Sin embargo, la teofilina tiene un potencial significativo para efectos
tóxicos y para interacción de drogas. Si se decide continuar, se
recomienda la medición de su nivel sérico pre-operatorio, así como estar
pendiente de los signos de toxicidad.
Estrógenos y moduladores selectivos de los receptores de
estrógenos (MSREs)
Los estrógenos incrementan el riesgo de tromboembolismo
venoso y la trombosis venosa profunda y el embolismo pulmonar se
mantienen como riesgos significativos de las cirugías mayores. Los
anticonceptivos orales incrementan dicho riesgo 2-4 veces,
comparado con mujeres que no los utilizan y se sabe por ensayos in vitro
que son necesarias varias semanas para retornar la coagulación al nivel
basal después del retiro de los anticonceptivos orales.
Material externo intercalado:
(** C33: a value of up to 64 bytes written to the custom characteristic, by
    Write Request or Write Command, is what a client then reads back, by a
    Read and as many Read Blobs as the MTU asks for; no other attribute, nor
    the MTU or the notify flag, changes; a longer value is refused and leaves
    the server as it was.  Two bytes written to the CCCD are read back too and
    are its value, low byte first, and nothing else changes; another length is
    refused.  A write to any other handle is refused and changes nothing. *)
Theorem att_write_reads_back b op v :
  wf b -> bytes v -> op = ATT_OP_WRITE_REQ \/ op = ATT_OP_WRITE_CMD ->
  (Z.of_nat (length v) <= 64 ->
    exists b', att_on_pdu b (write_req op HDL_CUS_VAL v) =
        Some (b', if op =? ATT_OP_WRITE_CMD then [] else [ATT_OP_WRITE_RSP]) /\
      read_long b' HDL_CUS_VAL = v /\ mtu b' = mtu b /\ cccd b' = cccd b /\
      (forall h max, h <> HDL_CUS_VAL -> att_value b' h max = att_value b h max)) /\
  (64 < Z.of_nat (length v) ->
    att_on_pdu b (write_req op HDL_CUS_VAL v) =
      Some (b, if op =? ATT_OP_WRITE_CMD then []
               else att_error op HDL_CUS_VAL ATT_ECODE_INVAL_ATTR_VALUE_LEN)) /\
  (forall x y, v = [x; y] ->
    exists b', att_on_pdu b (write_req op HDL_CUS_CCCD v) =
        Some (b', if op =? ATT_OP_WRITE_CMD then [] else [ATT_OP_WRITE_RSP]) /\
      read_long b' HDL_CUS_CCCD = v /\ cccd b' = x + 256 * y /\ mtu b' = mtu b /\
      (forall h max, h <> HDL_CUS_CCCD -> att_value b' h max = att_value b h max)) /\
  (length v <> 2%nat ->
    att_on_pdu b (write_req op HDL_CUS_CCCD v) =
      Some (b, if op =? ATT_OP_WRITE_CMD then []
               else att_error op HDL_CUS_CCCD ATT_ECODE_INVAL_ATTR_VALUE_LEN)) /\
  (forall h, is_u16 h -> h <> HDL_CUS_VAL -> h <> HDL_CUS_CCCD ->
    att_on_pdu b (write_req op h v) =
      Some (b, if op =? ATT_OP_WRITE_CMD then []
               else att_error op h (if bool_decide (1 <= h <= HDL_MAX)
                                    then ATT_ECODE_WRITE_NOT_PERM else ATT_ECODE_INVALID_HANDLE))).
Proof.
  intros Hwf Hv Hop. split_and!.
  - intros Hn. destruct (att_write_value b v) as (value' & Ew & Es); [done.. | ].
    pose proof (on_write_req b op HDL_CUS_VAL v _ _ Hop ltac:(done) Ew) as E. eexists. split; [exact E | ].
    destruct (att_write_ok b HDL_CUS_VAL v Hwf Hv) as (code & b' & Ew' & Hwf' & _).
    rewrite Ew in Ew'. injection Ew' as <- <-.
    split_and!; [ | done | done | intros; by apply att_value_other].
    apply read_long_ok; [done | done | ]. unfold att_value. cbn [value value_len Z.eqb].
    rewrite Z.eqb_refl.
    change (if HDL_CUS_VAL =? HDL_GAP_SVC then _ else _) with (Some (slice value' 0 (Z.of_nat (length v)))).
    cbn [mbind option_bind]. rewrite Es, (proj2 (Z.ltb_ge _ _)) by lia. done.
  - intros Hn. rewrite (on_write_req b op HDL_CUS_VAL v ATT_ECODE_INVAL_ATTR_VALUE_LEN b Hop); [done | done | ].
    unfold att_write. change (HDL_CUS_VAL =? HDL_CUS_CCCD) with false. cbv iota.
    rewrite Z.eqb_refl, (proj2 (Z.ltb_lt _ _)) by (unfold BLE_VALUE_MAX; lia). done.
  - intros x y ->. pose proof (proj1 (Forall_cons _ _ _) Hv) as [Hx Hv'].
    pose proof (proj1 (Forall_cons _ _ _) Hv') as [Hy _].
    pose proof (on_write_req b op HDL_CUS_CCCD [x; y] _ _ Hop ltac:(done) (att_write_cccd b x y Hx Hy)) as E.
    destruct (att_write_ok b HDL_CUS_CCCD [x; y] Hwf Hv) as (code & b' & Ew & Hwf' & _).
    rewrite (att_write_cccd b x y Hx Hy) in Ew. injection Ew as <- <-.
    eexists. split; [exact E | ]. split_and!; [ | done | done | intros; by apply att_value_not_cccd].
    apply read_long_ok; [done | done | ]. unfold att_value. cbn [cccd Z.eqb HDL_CUS_CCCD].
    by rewrite put_le16_pair.
  - intros Hn. rewrite (on_write_req b op HDL_CUS_CCCD v ATT_ECODE_INVAL_ATTR_VALUE_LEN b Hop); [done | done | ].
    unfold att_write. rewrite Z.eqb_refl. destruct (Z.eqb_spec (Z.of_nat (length v)) 2); [lia | done].
  - intros h Hh H9 H10. set (code := if bool_decide _ then _ else _).
    assert (Ew : att_write b h v = Some (code, b)).
    { unfold att_write, code. rewrite (proj2 (Z.eqb_neq _ _) H9), (proj2 (Z.eqb_neq _ _) H10).
      unfold HDL_GAP_SVC, HDL_MAX. case_bool_decide.
      - rewrite (proj2 (Z.ltb_ge _ _)), (proj2 (Z.ltb_ge _ _)) by lia. done.
      - destruct (Z.ltb_spec h 1); [done | ]. rewrite (proj2 (Z.ltb_lt _ _)) by lia. done. }
    rewrite (on_write_req b op h v code b Hop Hh Ew). unfold code. by case_bool_decide.
Qed.
Definition ble_notify (text : list Z) : M Z :=
  do b <- get;
  let n := Z.of_nat (length text) in
  if negb (is_connected (state b)) || (evfd b <? 0) then ret (-1) else
  if Z.land (cccd (srv b)) 1 =? 0 then ret (-1) else
  let max := mtu (srv b) - 3 in
  let max := if BLE_VALUE_MAX <? max then BLE_VALUE_MAX else max in
  if max <? n then ret (-1) else
  do v <- lift (if 0 <? n then blit (value (srv b)) 0 text else Some (value (srv b)));
  modify (set_srv (AttSt (mtu (srv b)) (cccd (srv b)) v (u16 n)));;
  do r <- ble_tx (evfd b) ([ATT_OP_HANDLE_NFY] ++ put_le16 HDL_CUS_VAL ++ text);
  if negb (r =? 0) then ble_peer_left;; ret (-1) else ret 0.

(** The arguments from [from] on, joined by spaces into [sz] bytes. *)
Fixpoint join_text (first : bool) (text : list Z) (sz : Z) (argv : list (list Z)) : option (list Z) :=
  match argv with
  | [] => Some text
  | a :: argv' =>
      let piece := (if first then [] else [32]) ++ a in
      if sz - Z.of_nat (length text) <=? Z.of_nat (length piece) then None
      else join_text false (text ++ piece) sz argv'
  end.

Definition ble_join_text (argv : list (list Z)) (from : nat) (sz : Z) : option (list Z) :=
  join_text true [] sz (drop from argv).
(* ------------------------------------------------------------------ *)
(** ** Descriptors *)

(** The descriptors closed, in order; [evfd] is [evconn.fd], [fd0] and [fd1]
    the pair. *)
Definition ipc1_release (evfd fd0 fd1 : Z) : list Z :=
  (if negb (evfd =? -1) then [evfd] else []) ++
  filter (fun fd => fd <> -1 /\ fd <> evfd) [fd0; fd1].

Definition ipc1_destroy (evfd fd0 fd1 : Z) : list Z :=
  (if negb (evfd =? -1) then [evfd] else []) ++ filter (fun fd => fd <> -1) [fd0; fd1].

(** [None]: a descriptor that is not open is closed. *)
Fixpoint close_all (l open : list Z) : option (list Z) :=
  match l with
  | [] => Some open
  | fd :: l' => if bool_decide (fd ∈ open) then close_all l' (filter (fun x => x <> fd) open) else None
  end.

(* ------------------------------------------------------------------ *)
(** ** Parsing a frame *)

(** Messages that fit the buffer. *)
Definition fits (m : ipc1_msg) : Prop :=
  is_u16 (seq m) /\ is_u16 (type m) /\ bytes (val m) /\ Z.of_nat (length (val m)) <= 2038.
(** A callback message without room for a function. *)
Definition short_callback (m : ipc1_msg) : bool := (type m =? 1) && (length (val m) <? 8)%nat.
Definition msg_ok (m : ipc1_msg) : Prop := fits m /\ short_callback m = false.

(** The call a message asks for: of the function in its first eight bytes, with
    the next eight, if there, for its argument; a null function is not called. *)
Definition asks (m : ipc1_msg) : option (list Z * list Z) :=
  let func := take 8 (val m) in
  if negb (type m =? 1) then None else
  if forallb (Z.eqb 0) func then None else
  Some (func, if (length (val m) <? 16)%nat then replicate 8 0 else take 8 (drop 8 (val m))).

Lemma all_zero l : length l = 8%nat -> forallb (Z.eqb 0) l = bool_decide (l = null).
Proof.
  intros Hl. case_bool_decide as H; [by subst | ]. apply not_true_is_false. intros Hz. apply H.
  assert (Hr : forall l, forallb (Z.eqb 0) l = true -> l = replicate (length l) 0).
  { clear. induction l as [|x l IH]; [done | ]. cbn. intros [Hx Hl]%andb_prop. destruct x; [by rewrite <- IH | done | done]. }
  rewrite (Hr l Hz). by rewrite Hl.
Qed.

Lemma input_msg_asks m : ipc1_input_msg m = if short_callback m then None else Some (asks m).
Proof.
  unfold ipc1_input_msg, short_callback, asks, ipc1_type_callback1. destruct (type m =? 1); cbn [negb andb]; [ | done].
  destruct (Nat.ltb_spec (length (val m)) 8) as [Hs | Hs].
  { by rewrite (proj2 (Z.leb_gt 8 _)) by lia. }
  rewrite (proj2 (Z.leb_le 8 _)) by lia. cbn [mbind option_bind].
  change (slice (val m) 0 8) with (take 8 (val m)). change (slice (val m) 8 8) with (take 8 (drop 8 (val m))).
  rewrite <- all_zero by (rewrite length_take; lia). destruct (forallb _ _); [done | ]. do 3 f_equal.
  destruct (Z.leb_spec (8 + 8) (Z.of_nat (length (val m)))), (Nat.ltb_spec (length (val m)) 16); done || lia.
Qed.

Lemma header_length m : length (header m) = 10%nat.
Proof. done. Qed.

Lemma frame_length m : Z.of_nat (length (frame m)) = 10 + Z.of_nat (length (val m)).
Proof. unfold frame. rewrite length_app, header_length. lia. Qed.

Lemma frame_bytes m : bytes (val m) -> bytes (frame m).
Proof.
  intros Hv. apply bytes_app; [ | done]. unfold header, IPC1_MSG_LEADNG, put_le16. cbn [app]. byte_list.
Qed.

(** The parser has stored the first [p] bytes of [m]'s frame. *)
Record at_ (m : ipc1_msg) (p : Z) (s : ipc1) : Prop := At {
  a_len : length (msg_fb s) = 2048%nat; a_bytes : bytes (msg_fb s); a_pos : fb_pos s = p;
  a_pre : take (Z.to_nat p) (msg_fb s) = take (Z.to_nat p) (frame m);
  a_state : parse_state s = ipc1_parse_state_payload \/
            parse_state s = ipc1_parse_state_sync /\ p < 10 }.

Lemma rd_prefix (l k : list Z) n i :
  take n l = take n k -> 0 <= i < Z.of_nat n -> rd l i = rd k i.
Proof.
  intros E Hi. unfold rd. rewrite (proj2 (Z.ltb_ge _ _)) by lia.
  rewrite <- (lookup_take_lt l n), <- (lookup_take_lt k n) by lia. by rewrite E.
Qed.

Lemma get_le16_prefix l k n i :
  take n l = take n k -> 0 <= i -> i + 1 < Z.of_nat n -> get_le16 l i = get_le16 k i.
Proof. intros E H0 Hi. unfold get_le16. by rewrite !(rd_prefix l k n) by (done || lia). Qed.
(* ===== verification/Evb2.v ===== *)
(** Evb2: the event loop of package/aloe/sys_linux/evb2.c.  Handles live in a
    heap and are linked into four intrusive lists of the context; callbacks are
    client programs that call the loop back.  The kernel side is the interest
    set of the epoll descriptor and the wake pipe.  Clock, allocator, kernel
    refusals, events and client programs come from an environment over which
    the theorems quantify. *)

From stdpp Require Import gmap.
From S2P Require Import Prelude Eff.

Open Scope eff_scope.

(* ------------------------------------------------------------------ *)
(** ** Constants *)

Definition FLAG_READ : Z := Z.shiftl 1 0.
Definition FLAG_WRITE : Z := Z.shiftl 1 1.
Definition FLAG_EXCEPT : Z := Z.shiftl 1 2.
Definition FLAG_TIMEOUT : Z := Z.shiftl 1 3.
Definition FLAG_CANCELLED : Z := Z.shiftl 1 4.
Definition UINT64_MAX : Z := 18446744073709551615.
Definition INFINITE : Z := UINT64_MAX.
Definition FD_TIMER : Z := -1.

(** [flag2]. *)
Definition EVB2_FLAG_ONESHOT : Z := Z.shiftl 1 8.
Definition EVB2_FLAG_DEAD : Z := Z.shiftl 1 9.
Definition EVB2_FLAG_INTERNAL : Z := Z.shiftl 1 10.
Definition EVB2_EPOLL_MAX : Z := 32.
Definition EVB2_MIN_REARM_MS : Z := 1.

(** sys/epoll.h and errno.h. *)
Definition EPOLLIN : Z := 0x1.
Definition EPOLLPRI : Z := 0x2.
Definition EPOLLOUT : Z := 0x4.
Definition EPOLLERR : Z := 0x8.
Definition EPOLLHUP : Z := 0x10.
Definition EPOLLRDHUP : Z := 0x2000.
Definition ENOENT : Z := 2.
Definition EINTR : Z := 4.
Definition EBADF : Z := 9.
Definition EEXIST : Z := 17.

(** [f & m] as a condition. *)
Definition has (f m : Z) : bool := negb (Z.land f m =? 0).

(* ------------------------------------------------------------------ *)
(** ** State *)

(** The callback of a handle: the loop's own, or a client's. *)
Inductive cbk : Type := NoCb | AsyncHandler | User (c : Z).

Record handle : Type := Handle {
  h_cb : cbk; h_ud : Z; h_fd : Z; h_timeout_ms : Z; h_timeout_at : Z; h_evb : Z;
  h_flag : Z; h_flag2 : Z; h_noti : Z }.

(** The lists of a context.  [Fdmon], [Ready] and [Async] share the link
    [fdmon_ent]; [Timer] uses [timer_ent]. *)
Inductive lst : Type := Fdmon | Timer | Ready | Async.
La reposición hormonal estrogénica también se ha
demostrado que incrementa el riesgo de tromboembolismo postoperatorio.
Debido a que el riesgo de tromboembolismo venoso se
mantiene elevado por semanas a meses después de cirugía ortopédica de
las extremidades inferiores, así como de cirugía abdominal mayor o de
cirugía pélvica, las recomendaciones conservadoras es descontinuar
tales medicaciones 30 días antes y 90 días después de cirugías electivas
que involucren éstas áreas. Se ha visto también que
raloxifeno (Evista) y tamoxifeno (Nolovadex) incrementan el riesgo de
tromboembolismo de manera similiar a los estrógenos.
Detener los estrógenos y los MSREs perioperatoriamente
debería mejorar la seguridad de los pacientes por reducción del riesgo
del tromboembolismo, sin embargo, este beneficio debe ser balanceado
contra los efectos del retiro de dichos medicamentos en el paciente
individual.
El riesgo de embarazo para la mujer que detiene sus ACOs
puede ser mayor que el beneficio esperado, así como también una mujer
con severos síntomas de menopausia vuelva a estar realmente incómoda sin
el reemplazo hormonal. Peor aún, una mujer con cáncer mamario
puede tener un incremento del riesgo de la progresión de la enfermedad
si deja de tomar el tamoxifen durante 4 meses.
Por lo tanto, la discusión de las recomendaciones con el
paciente le llevará a la mejor decisión en cada caso.